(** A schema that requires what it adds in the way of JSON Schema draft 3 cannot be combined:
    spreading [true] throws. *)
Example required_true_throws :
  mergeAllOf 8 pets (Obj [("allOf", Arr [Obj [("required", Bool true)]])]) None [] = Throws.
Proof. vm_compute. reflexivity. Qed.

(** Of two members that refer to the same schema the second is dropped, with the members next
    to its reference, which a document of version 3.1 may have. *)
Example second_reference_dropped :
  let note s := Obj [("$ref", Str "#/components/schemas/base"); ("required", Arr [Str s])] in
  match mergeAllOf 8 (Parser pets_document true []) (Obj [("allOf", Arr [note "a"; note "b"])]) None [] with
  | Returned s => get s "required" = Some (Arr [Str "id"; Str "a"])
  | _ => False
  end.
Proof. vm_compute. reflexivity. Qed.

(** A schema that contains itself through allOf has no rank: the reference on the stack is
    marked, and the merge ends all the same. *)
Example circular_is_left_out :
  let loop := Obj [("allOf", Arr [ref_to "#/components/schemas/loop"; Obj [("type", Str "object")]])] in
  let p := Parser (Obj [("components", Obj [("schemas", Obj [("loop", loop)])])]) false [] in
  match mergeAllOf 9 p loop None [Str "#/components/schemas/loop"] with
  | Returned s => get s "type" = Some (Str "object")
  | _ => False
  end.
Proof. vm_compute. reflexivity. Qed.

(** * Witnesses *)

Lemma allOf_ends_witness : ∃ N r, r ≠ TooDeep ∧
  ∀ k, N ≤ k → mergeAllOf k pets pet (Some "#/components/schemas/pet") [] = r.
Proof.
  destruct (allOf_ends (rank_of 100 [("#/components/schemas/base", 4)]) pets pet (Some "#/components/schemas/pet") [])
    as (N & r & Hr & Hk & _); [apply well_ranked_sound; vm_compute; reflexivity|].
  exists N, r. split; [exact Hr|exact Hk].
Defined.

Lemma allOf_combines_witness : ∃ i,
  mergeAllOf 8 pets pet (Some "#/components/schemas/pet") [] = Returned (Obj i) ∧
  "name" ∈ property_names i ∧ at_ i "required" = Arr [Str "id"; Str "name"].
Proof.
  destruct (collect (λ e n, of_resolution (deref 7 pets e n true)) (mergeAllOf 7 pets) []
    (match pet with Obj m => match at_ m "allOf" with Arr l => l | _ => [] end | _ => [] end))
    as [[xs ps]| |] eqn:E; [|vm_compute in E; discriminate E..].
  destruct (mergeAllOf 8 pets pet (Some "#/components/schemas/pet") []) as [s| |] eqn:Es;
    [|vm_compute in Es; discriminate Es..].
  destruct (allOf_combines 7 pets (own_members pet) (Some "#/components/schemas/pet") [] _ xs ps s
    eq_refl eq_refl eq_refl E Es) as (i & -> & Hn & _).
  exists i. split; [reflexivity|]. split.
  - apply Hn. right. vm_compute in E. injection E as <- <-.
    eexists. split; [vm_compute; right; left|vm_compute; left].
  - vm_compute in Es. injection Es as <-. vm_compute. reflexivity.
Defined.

★ ★ ★

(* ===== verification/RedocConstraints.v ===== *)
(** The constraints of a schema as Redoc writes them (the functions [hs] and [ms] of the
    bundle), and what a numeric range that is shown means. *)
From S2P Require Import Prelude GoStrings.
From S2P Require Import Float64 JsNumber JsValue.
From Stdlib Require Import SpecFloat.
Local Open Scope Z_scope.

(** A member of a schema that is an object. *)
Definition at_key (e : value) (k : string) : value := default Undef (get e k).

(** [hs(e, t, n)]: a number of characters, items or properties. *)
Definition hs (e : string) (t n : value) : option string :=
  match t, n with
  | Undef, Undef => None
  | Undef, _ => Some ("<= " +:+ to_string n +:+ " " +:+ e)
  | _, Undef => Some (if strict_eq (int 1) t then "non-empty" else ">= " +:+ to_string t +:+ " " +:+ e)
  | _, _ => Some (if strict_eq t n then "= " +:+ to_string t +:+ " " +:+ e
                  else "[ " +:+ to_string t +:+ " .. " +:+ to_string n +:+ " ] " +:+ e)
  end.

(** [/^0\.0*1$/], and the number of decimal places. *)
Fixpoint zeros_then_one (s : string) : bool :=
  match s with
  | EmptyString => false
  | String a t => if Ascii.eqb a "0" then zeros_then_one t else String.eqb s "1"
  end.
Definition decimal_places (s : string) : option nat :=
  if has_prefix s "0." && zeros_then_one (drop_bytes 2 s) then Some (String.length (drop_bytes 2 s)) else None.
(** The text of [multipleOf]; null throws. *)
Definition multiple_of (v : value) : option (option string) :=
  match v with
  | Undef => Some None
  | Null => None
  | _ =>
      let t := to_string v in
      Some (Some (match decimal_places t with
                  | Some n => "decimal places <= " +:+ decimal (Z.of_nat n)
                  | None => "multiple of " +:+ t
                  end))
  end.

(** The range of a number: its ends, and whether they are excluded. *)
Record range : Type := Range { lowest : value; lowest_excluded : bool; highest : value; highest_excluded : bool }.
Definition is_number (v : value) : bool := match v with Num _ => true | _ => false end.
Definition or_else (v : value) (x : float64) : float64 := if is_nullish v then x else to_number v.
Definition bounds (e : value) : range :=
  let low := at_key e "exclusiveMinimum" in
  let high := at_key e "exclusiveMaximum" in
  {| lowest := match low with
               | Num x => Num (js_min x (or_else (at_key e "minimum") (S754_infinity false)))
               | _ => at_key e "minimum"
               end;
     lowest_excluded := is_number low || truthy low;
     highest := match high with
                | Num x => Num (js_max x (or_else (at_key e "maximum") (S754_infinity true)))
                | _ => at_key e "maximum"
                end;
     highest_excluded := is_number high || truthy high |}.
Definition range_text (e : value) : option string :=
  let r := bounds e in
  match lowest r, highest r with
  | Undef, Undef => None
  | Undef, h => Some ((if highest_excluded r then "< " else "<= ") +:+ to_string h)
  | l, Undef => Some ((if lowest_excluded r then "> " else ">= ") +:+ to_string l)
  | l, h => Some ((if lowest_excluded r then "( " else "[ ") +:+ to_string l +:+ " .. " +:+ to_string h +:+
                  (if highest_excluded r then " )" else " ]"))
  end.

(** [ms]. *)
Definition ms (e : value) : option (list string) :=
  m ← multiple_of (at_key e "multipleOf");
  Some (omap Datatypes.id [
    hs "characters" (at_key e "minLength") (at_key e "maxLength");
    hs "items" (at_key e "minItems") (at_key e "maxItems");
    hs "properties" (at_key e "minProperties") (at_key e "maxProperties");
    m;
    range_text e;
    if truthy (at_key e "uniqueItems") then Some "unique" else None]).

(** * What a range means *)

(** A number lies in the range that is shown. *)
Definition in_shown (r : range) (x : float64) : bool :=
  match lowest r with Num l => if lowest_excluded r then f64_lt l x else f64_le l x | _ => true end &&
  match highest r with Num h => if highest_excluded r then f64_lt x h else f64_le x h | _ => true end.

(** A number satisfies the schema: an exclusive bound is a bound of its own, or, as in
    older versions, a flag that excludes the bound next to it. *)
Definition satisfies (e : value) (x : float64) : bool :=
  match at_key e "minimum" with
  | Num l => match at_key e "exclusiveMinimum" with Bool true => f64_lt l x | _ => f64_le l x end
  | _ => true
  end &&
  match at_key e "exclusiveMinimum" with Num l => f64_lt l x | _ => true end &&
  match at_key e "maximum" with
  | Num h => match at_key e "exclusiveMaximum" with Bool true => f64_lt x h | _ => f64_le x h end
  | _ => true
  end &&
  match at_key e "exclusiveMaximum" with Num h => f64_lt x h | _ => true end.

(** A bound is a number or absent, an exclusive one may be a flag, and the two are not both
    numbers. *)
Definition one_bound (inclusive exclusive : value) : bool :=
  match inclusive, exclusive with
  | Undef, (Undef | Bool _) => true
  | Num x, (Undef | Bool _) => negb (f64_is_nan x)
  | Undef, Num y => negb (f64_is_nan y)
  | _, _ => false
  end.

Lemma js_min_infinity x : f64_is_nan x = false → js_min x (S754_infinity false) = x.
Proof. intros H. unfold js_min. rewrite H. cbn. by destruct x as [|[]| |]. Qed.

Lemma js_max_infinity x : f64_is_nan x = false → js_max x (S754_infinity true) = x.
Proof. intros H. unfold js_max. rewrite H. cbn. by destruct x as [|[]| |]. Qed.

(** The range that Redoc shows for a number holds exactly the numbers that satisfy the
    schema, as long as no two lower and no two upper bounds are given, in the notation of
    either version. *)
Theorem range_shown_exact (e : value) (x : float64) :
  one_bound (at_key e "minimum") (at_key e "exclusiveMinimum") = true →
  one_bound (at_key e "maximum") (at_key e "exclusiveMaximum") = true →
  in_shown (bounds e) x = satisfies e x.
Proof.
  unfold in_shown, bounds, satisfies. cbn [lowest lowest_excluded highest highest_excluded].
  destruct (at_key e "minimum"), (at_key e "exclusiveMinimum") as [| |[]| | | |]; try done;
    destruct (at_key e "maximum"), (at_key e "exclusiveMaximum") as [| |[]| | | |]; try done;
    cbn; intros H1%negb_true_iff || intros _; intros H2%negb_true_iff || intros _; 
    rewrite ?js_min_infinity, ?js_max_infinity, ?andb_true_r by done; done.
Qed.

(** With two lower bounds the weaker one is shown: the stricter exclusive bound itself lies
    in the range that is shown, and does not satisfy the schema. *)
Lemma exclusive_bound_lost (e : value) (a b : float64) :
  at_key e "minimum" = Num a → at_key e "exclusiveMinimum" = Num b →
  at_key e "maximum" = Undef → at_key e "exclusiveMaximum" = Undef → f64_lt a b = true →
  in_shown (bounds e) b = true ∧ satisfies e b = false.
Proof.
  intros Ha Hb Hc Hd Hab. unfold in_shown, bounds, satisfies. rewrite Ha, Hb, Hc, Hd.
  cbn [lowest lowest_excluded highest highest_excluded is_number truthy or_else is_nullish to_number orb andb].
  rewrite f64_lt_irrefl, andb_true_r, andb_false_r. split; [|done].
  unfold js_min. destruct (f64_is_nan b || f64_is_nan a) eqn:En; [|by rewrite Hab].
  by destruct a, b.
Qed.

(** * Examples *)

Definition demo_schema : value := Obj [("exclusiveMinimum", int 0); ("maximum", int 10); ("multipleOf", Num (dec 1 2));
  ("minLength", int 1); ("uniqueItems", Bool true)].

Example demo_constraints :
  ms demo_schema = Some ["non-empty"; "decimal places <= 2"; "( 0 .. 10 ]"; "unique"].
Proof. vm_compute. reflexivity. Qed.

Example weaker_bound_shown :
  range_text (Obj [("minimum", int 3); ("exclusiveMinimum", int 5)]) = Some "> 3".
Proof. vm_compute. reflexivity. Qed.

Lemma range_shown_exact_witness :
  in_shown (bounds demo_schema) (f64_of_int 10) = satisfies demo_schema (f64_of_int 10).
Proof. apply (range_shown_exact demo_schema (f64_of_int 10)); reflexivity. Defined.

★ ★ ★

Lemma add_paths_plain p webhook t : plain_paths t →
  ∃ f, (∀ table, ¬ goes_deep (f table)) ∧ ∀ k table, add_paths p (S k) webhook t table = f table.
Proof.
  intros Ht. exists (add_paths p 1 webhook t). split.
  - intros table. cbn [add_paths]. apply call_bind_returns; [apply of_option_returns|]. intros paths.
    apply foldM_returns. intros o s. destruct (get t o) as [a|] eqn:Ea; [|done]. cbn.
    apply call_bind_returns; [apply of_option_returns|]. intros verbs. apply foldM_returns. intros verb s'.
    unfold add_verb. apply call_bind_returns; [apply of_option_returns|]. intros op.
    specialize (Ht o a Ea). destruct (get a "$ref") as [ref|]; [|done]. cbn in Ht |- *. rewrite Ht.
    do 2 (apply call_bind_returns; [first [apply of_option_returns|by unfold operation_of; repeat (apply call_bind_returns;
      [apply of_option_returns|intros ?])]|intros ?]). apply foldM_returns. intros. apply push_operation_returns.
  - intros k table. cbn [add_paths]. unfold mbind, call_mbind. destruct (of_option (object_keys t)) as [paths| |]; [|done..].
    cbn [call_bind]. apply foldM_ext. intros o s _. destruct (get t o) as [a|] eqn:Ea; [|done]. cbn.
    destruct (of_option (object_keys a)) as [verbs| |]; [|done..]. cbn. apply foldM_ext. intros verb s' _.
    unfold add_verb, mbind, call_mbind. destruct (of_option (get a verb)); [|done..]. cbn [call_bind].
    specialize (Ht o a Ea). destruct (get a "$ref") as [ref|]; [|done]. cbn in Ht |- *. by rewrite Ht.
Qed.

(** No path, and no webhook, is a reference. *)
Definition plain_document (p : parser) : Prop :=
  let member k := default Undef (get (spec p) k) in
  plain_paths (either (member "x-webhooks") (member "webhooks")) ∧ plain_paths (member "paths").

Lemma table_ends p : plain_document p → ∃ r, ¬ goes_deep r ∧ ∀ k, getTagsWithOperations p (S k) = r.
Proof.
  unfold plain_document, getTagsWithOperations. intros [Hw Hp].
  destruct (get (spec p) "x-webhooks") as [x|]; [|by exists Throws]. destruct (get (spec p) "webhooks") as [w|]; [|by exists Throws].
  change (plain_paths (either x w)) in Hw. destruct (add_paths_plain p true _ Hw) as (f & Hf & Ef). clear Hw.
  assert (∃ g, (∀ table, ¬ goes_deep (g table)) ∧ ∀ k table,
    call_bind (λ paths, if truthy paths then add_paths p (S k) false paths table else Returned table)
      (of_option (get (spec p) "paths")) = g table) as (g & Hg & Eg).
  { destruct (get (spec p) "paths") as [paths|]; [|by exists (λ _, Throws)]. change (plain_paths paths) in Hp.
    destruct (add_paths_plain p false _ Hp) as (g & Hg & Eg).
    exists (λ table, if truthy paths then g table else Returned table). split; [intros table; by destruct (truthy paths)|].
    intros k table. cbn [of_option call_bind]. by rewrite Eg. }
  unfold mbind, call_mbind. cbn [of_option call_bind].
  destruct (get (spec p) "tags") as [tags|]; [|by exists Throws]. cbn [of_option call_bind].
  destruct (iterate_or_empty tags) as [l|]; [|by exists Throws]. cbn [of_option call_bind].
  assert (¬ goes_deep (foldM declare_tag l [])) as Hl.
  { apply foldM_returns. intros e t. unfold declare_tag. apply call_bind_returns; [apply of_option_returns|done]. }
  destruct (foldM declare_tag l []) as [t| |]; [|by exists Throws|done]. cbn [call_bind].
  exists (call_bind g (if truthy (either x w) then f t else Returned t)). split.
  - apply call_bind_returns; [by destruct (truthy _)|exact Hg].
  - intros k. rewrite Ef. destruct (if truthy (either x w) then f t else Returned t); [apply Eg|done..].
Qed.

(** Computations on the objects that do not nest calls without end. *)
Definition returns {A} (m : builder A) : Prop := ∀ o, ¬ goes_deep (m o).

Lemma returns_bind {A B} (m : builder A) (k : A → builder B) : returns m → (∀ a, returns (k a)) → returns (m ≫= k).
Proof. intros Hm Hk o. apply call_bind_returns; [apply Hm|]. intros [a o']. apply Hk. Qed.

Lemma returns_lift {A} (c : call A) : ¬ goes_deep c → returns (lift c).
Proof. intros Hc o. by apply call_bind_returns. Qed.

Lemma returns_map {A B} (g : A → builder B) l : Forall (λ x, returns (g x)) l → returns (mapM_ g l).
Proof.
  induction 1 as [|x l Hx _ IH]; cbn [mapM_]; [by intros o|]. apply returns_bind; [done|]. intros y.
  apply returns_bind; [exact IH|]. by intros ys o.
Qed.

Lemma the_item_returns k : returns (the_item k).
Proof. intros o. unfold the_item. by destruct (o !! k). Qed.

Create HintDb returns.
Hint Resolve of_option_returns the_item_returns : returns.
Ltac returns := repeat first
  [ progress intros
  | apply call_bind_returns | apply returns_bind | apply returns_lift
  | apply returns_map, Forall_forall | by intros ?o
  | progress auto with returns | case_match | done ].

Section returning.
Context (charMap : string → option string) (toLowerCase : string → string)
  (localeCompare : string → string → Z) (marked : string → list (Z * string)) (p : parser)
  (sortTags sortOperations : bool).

★ ★ ★

● Work instructions
Begin with the line above that has "Proof. intros H. unfold js_max." and continue through the line that has "either version. *)", setting each one down exactly. Stop there.

● Result of this task
Proof. intros H. unfold js_max. rewrite H. cbn. by destruct x as [|[]| |]. Qed.

(** The range that Redoc shows for a number holds exactly the numbers that satisfy the
    schema, as long as no two lower and no two upper bounds are given, in the notation of
    either version. *)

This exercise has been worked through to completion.